*** Opening EXERCISE INPUT ***

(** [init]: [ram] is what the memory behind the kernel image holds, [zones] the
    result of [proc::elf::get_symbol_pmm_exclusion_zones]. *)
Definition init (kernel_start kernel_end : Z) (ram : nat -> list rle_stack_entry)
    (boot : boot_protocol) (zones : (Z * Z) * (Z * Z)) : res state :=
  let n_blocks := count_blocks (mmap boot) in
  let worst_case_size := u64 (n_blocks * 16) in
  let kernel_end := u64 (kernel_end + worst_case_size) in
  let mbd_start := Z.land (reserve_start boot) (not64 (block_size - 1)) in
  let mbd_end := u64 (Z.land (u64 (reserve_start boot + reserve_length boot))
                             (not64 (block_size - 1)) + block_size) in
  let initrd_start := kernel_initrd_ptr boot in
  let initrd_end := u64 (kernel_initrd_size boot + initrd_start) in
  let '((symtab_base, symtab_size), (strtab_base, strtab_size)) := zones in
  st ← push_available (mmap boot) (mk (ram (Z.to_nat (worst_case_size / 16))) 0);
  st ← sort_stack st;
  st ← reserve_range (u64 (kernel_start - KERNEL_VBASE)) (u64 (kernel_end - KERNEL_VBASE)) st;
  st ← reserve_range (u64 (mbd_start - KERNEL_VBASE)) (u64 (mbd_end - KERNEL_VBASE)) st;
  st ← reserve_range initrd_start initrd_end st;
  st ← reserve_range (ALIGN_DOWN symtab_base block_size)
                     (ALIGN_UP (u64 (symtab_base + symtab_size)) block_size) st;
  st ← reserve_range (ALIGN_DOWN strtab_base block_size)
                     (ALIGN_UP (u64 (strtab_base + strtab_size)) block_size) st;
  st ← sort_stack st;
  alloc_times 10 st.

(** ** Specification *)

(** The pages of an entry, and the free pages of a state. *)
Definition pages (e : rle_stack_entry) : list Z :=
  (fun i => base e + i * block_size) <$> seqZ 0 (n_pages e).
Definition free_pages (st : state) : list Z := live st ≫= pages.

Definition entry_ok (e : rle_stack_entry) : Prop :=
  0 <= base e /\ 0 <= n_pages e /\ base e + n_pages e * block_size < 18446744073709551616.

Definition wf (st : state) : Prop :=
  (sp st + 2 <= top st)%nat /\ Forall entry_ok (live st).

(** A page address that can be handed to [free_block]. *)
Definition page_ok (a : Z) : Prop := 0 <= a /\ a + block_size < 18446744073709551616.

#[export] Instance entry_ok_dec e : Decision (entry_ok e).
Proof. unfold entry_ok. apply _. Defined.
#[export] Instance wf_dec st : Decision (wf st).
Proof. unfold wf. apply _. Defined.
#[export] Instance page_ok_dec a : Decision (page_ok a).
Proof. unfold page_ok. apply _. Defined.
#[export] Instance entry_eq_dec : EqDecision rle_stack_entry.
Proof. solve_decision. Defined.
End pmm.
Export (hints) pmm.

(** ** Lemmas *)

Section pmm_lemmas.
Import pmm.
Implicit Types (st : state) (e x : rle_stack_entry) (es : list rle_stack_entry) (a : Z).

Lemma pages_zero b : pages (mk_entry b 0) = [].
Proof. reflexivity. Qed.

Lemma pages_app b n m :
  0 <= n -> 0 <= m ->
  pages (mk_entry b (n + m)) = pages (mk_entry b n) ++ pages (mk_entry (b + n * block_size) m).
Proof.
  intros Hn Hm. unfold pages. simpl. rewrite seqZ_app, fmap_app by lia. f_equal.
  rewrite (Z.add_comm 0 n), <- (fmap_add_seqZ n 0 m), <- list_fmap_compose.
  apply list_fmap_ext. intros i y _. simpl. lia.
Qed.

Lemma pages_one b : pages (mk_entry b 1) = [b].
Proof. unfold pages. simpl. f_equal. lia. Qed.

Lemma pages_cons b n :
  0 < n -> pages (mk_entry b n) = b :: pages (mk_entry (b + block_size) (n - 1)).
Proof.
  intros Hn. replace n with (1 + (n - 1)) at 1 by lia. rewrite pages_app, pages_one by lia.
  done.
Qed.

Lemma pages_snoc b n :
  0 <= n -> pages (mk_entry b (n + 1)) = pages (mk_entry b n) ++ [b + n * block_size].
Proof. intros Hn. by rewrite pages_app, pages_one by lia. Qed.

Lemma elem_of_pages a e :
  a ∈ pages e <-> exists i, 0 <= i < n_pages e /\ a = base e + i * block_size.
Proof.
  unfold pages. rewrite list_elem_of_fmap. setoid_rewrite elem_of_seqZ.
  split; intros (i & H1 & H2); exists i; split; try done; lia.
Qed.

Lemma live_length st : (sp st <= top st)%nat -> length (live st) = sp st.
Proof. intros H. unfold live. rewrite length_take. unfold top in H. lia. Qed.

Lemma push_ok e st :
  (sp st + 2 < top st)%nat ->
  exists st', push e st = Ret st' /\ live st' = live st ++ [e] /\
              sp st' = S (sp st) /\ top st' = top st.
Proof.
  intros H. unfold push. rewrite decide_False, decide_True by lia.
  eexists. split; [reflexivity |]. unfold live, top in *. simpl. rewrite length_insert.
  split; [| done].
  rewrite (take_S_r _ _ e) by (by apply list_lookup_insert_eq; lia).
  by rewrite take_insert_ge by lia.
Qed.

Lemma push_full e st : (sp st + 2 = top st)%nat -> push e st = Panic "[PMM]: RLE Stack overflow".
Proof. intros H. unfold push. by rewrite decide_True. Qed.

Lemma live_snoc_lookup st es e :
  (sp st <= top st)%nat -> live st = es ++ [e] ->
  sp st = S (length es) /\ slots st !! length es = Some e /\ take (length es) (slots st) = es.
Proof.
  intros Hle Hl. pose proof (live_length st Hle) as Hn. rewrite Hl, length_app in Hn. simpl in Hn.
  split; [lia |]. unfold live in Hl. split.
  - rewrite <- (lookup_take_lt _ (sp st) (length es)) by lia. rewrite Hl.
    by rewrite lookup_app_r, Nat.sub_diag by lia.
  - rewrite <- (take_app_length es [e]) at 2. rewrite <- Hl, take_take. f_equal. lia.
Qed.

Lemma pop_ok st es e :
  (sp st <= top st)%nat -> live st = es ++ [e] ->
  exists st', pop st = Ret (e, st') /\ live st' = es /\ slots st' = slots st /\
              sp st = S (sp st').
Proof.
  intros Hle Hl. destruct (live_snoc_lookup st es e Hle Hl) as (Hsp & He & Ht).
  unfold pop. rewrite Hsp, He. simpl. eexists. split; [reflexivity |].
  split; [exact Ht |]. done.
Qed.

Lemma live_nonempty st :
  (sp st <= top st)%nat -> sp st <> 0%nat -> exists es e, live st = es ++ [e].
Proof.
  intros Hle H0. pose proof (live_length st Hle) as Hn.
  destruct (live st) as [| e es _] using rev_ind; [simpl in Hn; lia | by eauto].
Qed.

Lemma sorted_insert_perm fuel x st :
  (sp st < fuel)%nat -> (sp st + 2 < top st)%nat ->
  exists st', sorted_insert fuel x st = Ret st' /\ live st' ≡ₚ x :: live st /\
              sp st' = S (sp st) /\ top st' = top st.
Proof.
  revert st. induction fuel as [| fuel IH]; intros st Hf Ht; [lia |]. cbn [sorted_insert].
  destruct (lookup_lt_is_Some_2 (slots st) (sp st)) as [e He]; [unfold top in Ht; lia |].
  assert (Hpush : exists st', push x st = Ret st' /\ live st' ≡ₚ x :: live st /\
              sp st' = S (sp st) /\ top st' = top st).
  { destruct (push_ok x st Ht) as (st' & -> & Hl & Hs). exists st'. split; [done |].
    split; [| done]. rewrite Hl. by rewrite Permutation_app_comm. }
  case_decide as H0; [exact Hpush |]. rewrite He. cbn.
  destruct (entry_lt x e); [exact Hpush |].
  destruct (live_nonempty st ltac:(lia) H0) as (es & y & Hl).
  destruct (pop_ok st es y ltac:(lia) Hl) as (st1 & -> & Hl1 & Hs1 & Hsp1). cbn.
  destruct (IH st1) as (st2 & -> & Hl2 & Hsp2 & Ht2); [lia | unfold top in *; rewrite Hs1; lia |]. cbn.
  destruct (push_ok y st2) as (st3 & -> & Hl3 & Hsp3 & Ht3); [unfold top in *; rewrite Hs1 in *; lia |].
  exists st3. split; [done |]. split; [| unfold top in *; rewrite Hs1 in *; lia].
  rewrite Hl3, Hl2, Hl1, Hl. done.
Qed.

*** Closing EXERCISE INPUT ***
*** Opening EXERCISE INPUT ***

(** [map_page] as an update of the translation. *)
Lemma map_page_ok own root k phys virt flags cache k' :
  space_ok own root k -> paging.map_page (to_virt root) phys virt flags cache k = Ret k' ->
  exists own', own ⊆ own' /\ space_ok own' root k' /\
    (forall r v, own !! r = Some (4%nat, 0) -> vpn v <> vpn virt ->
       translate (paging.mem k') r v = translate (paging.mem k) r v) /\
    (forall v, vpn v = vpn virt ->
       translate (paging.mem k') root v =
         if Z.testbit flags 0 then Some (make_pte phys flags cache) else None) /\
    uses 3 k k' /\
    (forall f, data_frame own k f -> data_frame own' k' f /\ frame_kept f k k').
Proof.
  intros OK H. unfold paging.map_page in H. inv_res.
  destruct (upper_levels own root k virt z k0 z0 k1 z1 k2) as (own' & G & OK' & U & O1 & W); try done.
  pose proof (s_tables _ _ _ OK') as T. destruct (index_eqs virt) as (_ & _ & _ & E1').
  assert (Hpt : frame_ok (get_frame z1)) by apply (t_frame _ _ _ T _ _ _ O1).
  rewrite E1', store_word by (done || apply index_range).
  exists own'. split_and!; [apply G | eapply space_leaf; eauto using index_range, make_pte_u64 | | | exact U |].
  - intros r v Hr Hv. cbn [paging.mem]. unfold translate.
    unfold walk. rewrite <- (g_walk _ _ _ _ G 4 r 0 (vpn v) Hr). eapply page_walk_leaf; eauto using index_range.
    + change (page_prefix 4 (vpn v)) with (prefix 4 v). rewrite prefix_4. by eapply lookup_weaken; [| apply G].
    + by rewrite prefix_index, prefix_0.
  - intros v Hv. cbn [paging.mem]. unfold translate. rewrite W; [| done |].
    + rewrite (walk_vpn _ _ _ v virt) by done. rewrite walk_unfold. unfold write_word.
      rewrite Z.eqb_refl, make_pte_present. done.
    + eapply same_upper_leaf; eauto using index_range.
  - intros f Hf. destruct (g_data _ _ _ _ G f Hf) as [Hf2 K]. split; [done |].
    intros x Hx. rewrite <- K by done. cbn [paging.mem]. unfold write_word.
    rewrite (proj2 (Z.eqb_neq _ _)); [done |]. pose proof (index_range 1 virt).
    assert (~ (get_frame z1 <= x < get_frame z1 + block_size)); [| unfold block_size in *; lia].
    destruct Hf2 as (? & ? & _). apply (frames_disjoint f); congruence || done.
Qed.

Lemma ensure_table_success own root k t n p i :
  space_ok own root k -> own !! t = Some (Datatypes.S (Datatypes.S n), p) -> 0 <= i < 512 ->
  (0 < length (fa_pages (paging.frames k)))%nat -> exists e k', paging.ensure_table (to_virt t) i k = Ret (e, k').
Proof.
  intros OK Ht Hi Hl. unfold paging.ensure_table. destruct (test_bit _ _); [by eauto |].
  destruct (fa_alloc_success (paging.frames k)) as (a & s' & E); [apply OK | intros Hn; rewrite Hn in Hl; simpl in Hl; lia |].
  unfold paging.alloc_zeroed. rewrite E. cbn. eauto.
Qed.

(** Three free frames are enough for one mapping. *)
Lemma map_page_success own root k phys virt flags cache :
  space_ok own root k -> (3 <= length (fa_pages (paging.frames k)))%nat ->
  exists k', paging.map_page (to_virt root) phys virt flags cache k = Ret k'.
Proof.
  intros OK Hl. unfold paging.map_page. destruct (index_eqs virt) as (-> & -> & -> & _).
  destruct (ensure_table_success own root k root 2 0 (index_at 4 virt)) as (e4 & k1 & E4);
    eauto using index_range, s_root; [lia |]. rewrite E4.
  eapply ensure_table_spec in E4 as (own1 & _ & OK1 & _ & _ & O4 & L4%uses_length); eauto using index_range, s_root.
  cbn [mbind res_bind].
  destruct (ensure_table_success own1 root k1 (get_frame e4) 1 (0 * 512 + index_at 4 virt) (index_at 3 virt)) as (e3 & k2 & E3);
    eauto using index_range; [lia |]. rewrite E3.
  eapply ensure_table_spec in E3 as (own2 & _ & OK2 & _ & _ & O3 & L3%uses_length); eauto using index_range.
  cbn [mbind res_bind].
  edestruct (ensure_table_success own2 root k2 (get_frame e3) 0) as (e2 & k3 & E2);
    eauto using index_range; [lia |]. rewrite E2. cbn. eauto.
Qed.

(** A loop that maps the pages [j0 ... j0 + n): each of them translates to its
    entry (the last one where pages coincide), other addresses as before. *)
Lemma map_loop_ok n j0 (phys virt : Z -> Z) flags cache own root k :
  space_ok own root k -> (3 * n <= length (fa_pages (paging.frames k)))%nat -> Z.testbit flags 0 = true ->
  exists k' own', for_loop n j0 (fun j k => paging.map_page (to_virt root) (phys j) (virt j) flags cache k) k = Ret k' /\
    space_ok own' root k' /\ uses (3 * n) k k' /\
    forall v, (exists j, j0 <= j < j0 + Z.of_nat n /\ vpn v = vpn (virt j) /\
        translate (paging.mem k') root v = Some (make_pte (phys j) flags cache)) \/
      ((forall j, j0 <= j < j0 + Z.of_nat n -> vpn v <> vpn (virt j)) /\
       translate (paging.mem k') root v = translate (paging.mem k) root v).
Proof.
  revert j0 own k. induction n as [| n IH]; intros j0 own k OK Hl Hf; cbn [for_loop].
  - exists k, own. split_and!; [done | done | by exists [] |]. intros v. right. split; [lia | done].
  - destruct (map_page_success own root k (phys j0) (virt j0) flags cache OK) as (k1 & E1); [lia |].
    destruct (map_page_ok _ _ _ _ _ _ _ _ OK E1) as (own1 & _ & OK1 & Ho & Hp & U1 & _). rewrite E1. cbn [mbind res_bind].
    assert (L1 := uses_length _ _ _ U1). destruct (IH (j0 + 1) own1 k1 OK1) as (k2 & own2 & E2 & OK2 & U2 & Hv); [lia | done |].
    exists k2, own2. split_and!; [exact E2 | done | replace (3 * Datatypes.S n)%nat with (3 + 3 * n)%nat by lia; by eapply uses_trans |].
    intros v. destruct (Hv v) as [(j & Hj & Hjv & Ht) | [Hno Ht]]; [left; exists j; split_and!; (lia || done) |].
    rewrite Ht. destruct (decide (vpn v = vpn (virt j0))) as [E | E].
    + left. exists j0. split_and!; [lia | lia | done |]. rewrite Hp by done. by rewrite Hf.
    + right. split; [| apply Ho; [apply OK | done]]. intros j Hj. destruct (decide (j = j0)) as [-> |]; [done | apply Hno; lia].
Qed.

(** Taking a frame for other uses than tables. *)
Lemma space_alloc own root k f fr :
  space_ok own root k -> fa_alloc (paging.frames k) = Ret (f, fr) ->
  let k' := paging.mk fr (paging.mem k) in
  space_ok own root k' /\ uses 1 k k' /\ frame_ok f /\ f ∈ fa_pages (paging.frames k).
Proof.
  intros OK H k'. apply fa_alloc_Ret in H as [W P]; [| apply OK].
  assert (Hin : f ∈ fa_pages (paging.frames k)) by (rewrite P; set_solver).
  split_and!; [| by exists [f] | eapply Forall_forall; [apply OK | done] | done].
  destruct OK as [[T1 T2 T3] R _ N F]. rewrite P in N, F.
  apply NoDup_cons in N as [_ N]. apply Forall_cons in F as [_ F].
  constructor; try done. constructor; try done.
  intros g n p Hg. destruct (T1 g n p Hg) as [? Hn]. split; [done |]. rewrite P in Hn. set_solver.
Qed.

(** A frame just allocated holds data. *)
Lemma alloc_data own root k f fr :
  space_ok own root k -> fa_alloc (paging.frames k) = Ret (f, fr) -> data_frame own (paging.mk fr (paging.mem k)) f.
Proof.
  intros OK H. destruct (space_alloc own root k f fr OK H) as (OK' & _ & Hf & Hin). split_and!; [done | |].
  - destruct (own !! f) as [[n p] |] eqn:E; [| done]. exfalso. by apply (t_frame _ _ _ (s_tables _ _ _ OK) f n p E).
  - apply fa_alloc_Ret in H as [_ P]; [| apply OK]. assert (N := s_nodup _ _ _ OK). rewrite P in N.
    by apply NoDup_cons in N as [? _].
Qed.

*** Closing EXERCISE INPUT ***

### WHAT IS BEING ASKED
From the records above, copy only the lines starting with the line that holds "space_ok own' root k' /\ uses" and going on through the line that holds "((forall j, j0", exactly as written.

### TASK SOLUTION
    space_ok own' root k' /\ uses (3 * n) k k' /\
    forall v, (exists j, j0 <= j < j0 + Z.of_nat n /\ vpn v = vpn (virt j) /\
        translate (paging.mem k') root v = Some (make_pte (phys j) flags cache)) \/
      ((forall j, j0 <= j < j0 + Z.of_nat n -> vpn v <> vpn (virt j)) /\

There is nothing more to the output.